Le sommet trilatéral tenu la semaine dernière entre les États-Unis, le Japon et les Philippines s'est engagé à renforcer les liens militaires pour faire face aux « menaces de la Chine », ce qui, selon les analystes, constitue une autre diffamation contre la Chine qui ignore les actes des États-Unis qui compromettent la paix et la stabilité régionales.

Gao a déclaré que Washington jouerait quelques « petits tours » qui jetteraient des incertitudes sur la manière dont les relations bilatérales progresseraient, même s'il ferait un compromis prudent car ils ne peuvent pas se permettre le risque que les conflits se transforment en une guerre commerciale généralisée.

Les analystes ont averti que faire de la Chine un bouc émissaire n’aiderait pas Biden à marquer les points politiques qu’il souhaite et, plus important encore, l’administration en place ne s’en sortirait pas facilement en intensifiant la répression contre les industries chinoises.

En réponse à l'enquête 301, le MOFCOM et le ministère chinois des Affaires étrangères ont promis que le pays « prendra toutes les mesures nécessaires pour protéger fermement ses propres intérêts ».

« La Chine adhère au principe fondamental d'égalité et de réciprocité dans son discours avec les Etats-Unis. Il est probable que la Chine proposera des contre-mesures d'une 'ampleur similaire' si les Etats-Unis osent s'engager dans de nouvelles pratiques déloyales contre la Chine », a déclaré M. Li.
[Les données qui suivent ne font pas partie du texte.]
(* ===== verification/Rate.v ===== *)
(** * Rate: how often the detector is fed

    The sensor branch runs when [ticks_diff] of the clock and the mark
    [last_gyro_update_ms] exceeds [GYRO_UPDATE_INTERVAL_MS], and a
    successful update moves the mark to the clock.  So as long as the
    display works, two samples are more than 50 ms apart, and a run that
    lasts [d] ms feeds the detector at most [d / 51] samples.  The clock
    of the board wraps at [TICKS_PERIOD]: the theorem is stated for the
    true times of the turns, of which the loop sees the residues, and
    holds across the wrap as long as the run is shorter than half a
    period. *)

From Stdlib Require Import ZArith String Lia.
From stdpp Require Import base tactics list strings.
From S2P Require Import Prelude Text Interface Clock Wifi Server Replies Loop Api.

#[local] Open Scope Z_scope.

(** ** Times of turns *)

(** Times that do not go back, from [m] on. *)
Fixpoint ascending (m : Z) (ts : list Z) : Prop :=
  match ts with
  | [] => True
  | t :: ts => m <= t /\ ascending t ts
  end.

(** The time of the last turn, [m] when there is none. *)
Fixpoint final (m : Z) (ts : list Z) : Z :=
  match ts with
  | [] => m
  | t :: ts => final t ts
  end.

Lemma ascending_final m ts : ascending m ts -> m <= final m ts.
Proof.
  revert m. induction ts as [|t ts IH]; intros m; [done|]. intros [Hm Hts].
  specialize (IH t Hts). cbn [final]. lia.
Qed.

Lemma ascending_weaken m m' ts : m' <= m -> ascending m ts -> ascending m' ts.
Proof. destruct ts; [done|]. intros Hm [Ht Hts]. split; [lia | done]. Qed.

Lemma final_ascending m m' ts : ascending m ts -> m' <= m -> final m' ts <= final m ts.
Proof. destruct ts; [cbn; lia | done]. Qed.

Section Rate.
Context {R D : Type} `{DetectorLaws R D}.
Implicit Types (srv : server D) (i : input R).

(** The number of samples a run feeds the detector. *)
Fixpoint taken (inputs : list (input R)) srv : nat :=
  match inputs with
  | [] => 0
  | i :: inputs => (if samples i srv then 1 else 0) + taken inputs (turn i srv).1
  end.

(** ** The mark *)

Lemma serve_mark r srv :
  last_gyro_update_ms (serve r srv).1 = last_gyro_update_ms srv.
Proof.
  destruct r as [request| |]; [|done..]. rewrite serve_request, route_classify.
  by destruct (classify _).
Qed.

Lemma turn_mark i srv :
  last_gyro_update_ms (turn i srv).1 = last_gyro_update_ms (sensor_update i srv).1.
Proof.
  unfold turn. destruct (sensor_update i srv) as [srv1 shown]. cbn [fst].
  destruct (socket i) as [errno|r]; [done|].
  pose proof (serve_mark r srv1). by destruct (serve r srv1).
Qed.

(** A turn moves the mark to the clock when it takes a sample and draws
    it, and leaves it otherwise. *)
Lemma turn_mark_cases i srv :
  valid (krokomierz srv) ->
  last_gyro_update_ms (turn i srv).1
  = if samples i srv && display_ok i then current_time i else last_gyro_update_ms srv.
Proof.
  intros Hv. rewrite turn_mark. destruct (samples i srv) eqn:Es;
    [|by rewrite sensor_update_skip].
  unfold samples in Es. apply andb_prop in Es as [Ht Hs]. apply Z.ltb_lt in Ht.
  destruct (sensor i) as [ax ay az|] eqn:Er; [|done].
  rewrite (sensor_update_reading i srv ax ay az) by done.
  by destruct (display_ok i).
Qed.

(** ** The bound *)

Lemma taken_bound inputs : forall srv m ts,
  server_ok srv ->
  last_gyro_update_ms srv = m mod TICKS_PERIOD ->
  map current_time inputs = map (fun t => t mod TICKS_PERIOD) ts ->
  ascending m ts ->
  final m ts - m < TICKS_PERIOD / 2 ->
  Forall (fun i => display_ok i = true) inputs ->
  (GYRO_UPDATE_INTERVAL_MS + 1) * Z.of_nat (taken inputs srv) <= final m ts - m.
Proof.
  induction inputs as [|i inputs IH]; intros srv m ts Hok Hm Hts Hasc Hlast Hd;
    [destruct ts; [cbn; lia | done]|].
  destruct ts as [|t ts]; [done|]. injection Hts as Ht Hts.
  destruct Hasc as [Hmt Hasc]. apply Forall_cons in Hd as [Hdi Hd].
  cbn [final taken] in *.
  pose proof (ascending_final t ts Hasc) as Hl.
  pose proof (turn_ok i srv Hok) as Hok1.
  pose proof (turn_mark_cases i srv (proj1 Hok)) as Hmark.
  rewrite Hdi, andb_true_r in Hmark.
  destruct (samples i srv) eqn:Es.
  - rewrite Ht in Hmark. specialize (IH _ t ts Hok1 Hmark Hts Hasc ltac:(lia) Hd).
    unfold samples in Es. apply andb_prop in Es as [Hgt _]. apply Z.ltb_lt in Hgt.
    rewrite Hm, Ht, ticks_diff_elapsed in Hgt by lia.
    change GYRO_UPDATE_INTERVAL_MS with 50 in *. lia.
  - rewrite Hm in Hmark.
    specialize (IH _ m ts Hok1 Hmark Hts (ascending_weaken _ _ _ Hmt Hasc)).
    pose proof (final_ascending t m ts Hasc Hmt) as Hf.
    destruct ts as [|t' ts]; [destruct inputs; [cbn; lia | done]|].
    cbn [final] in *. apply IH; [lia | done].
Qed.

(** C16: the sampling rate: while the display works, a run whose turns
    happen at the times [ts], none going back and the last less than half a
    clock period after the mark was set, feeds the detector at most one
    sample per 51 ms of the time that has passed, whether or not the clock
    has wrapped in between. *)
Theorem sampling_rate inputs srv m ts :
  server_ok srv ->
  last_gyro_update_ms srv = m mod TICKS_PERIOD ->
  map current_time inputs = map (fun t => t mod TICKS_PERIOD) ts ->
  ascending m ts ->
  final m ts - m < TICKS_PERIOD / 2 ->
  Forall (fun i => display_ok i = true) inputs ->
  (GYRO_UPDATE_INTERVAL_MS + 1) * Z.of_nat (taken inputs srv) <= final m ts - m.
Proof. apply taken_bound. Qed.

(** Without the display the mark stays where it is: once the interval has
    passed, every turn in which the sensor answers takes a sample. *)
Lemma no_display_no_mark i srv :
  valid (krokomierz srv) -> display_ok i = false ->
  last_gyro_update_ms (turn i srv).1 = last_gyro_update_ms srv.
Proof. intros Hv Hd. by rewrite turn_mark_cases, Hd, andb_false_r. Qed.

End Rate.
Une solution plus pragmatique pour aborder les relations sino-américaines, selon Gao, consiste à parvenir à un consensus sur des « domaines plus restreints d'intérêts mutuels », tels que l'expansion des vols aériens directs et le lancement d'une initiative conjointe sur la lutte contre le blanchiment d'argent, avant de passer à d'autres « domaines plus vastes ». domaines » sur lesquels les deux parties entretiennent des divergences.

Une perception juste et non discriminatoire de la Chine constitue le cadre de base pour la poursuite des échanges entre les deux pays, et à cet égard, les observateurs ont déclaré qu'il était particulièrement important pour les États-Unis d'aborder les questions du point de vue des relations économiques et commerciales sino-américaines elles-mêmes, en plaçant de côté toute mentalité hégémonique de concurrence et toute politisation des questions économiques.

Zhang Yiyi contribue également à l'histoire.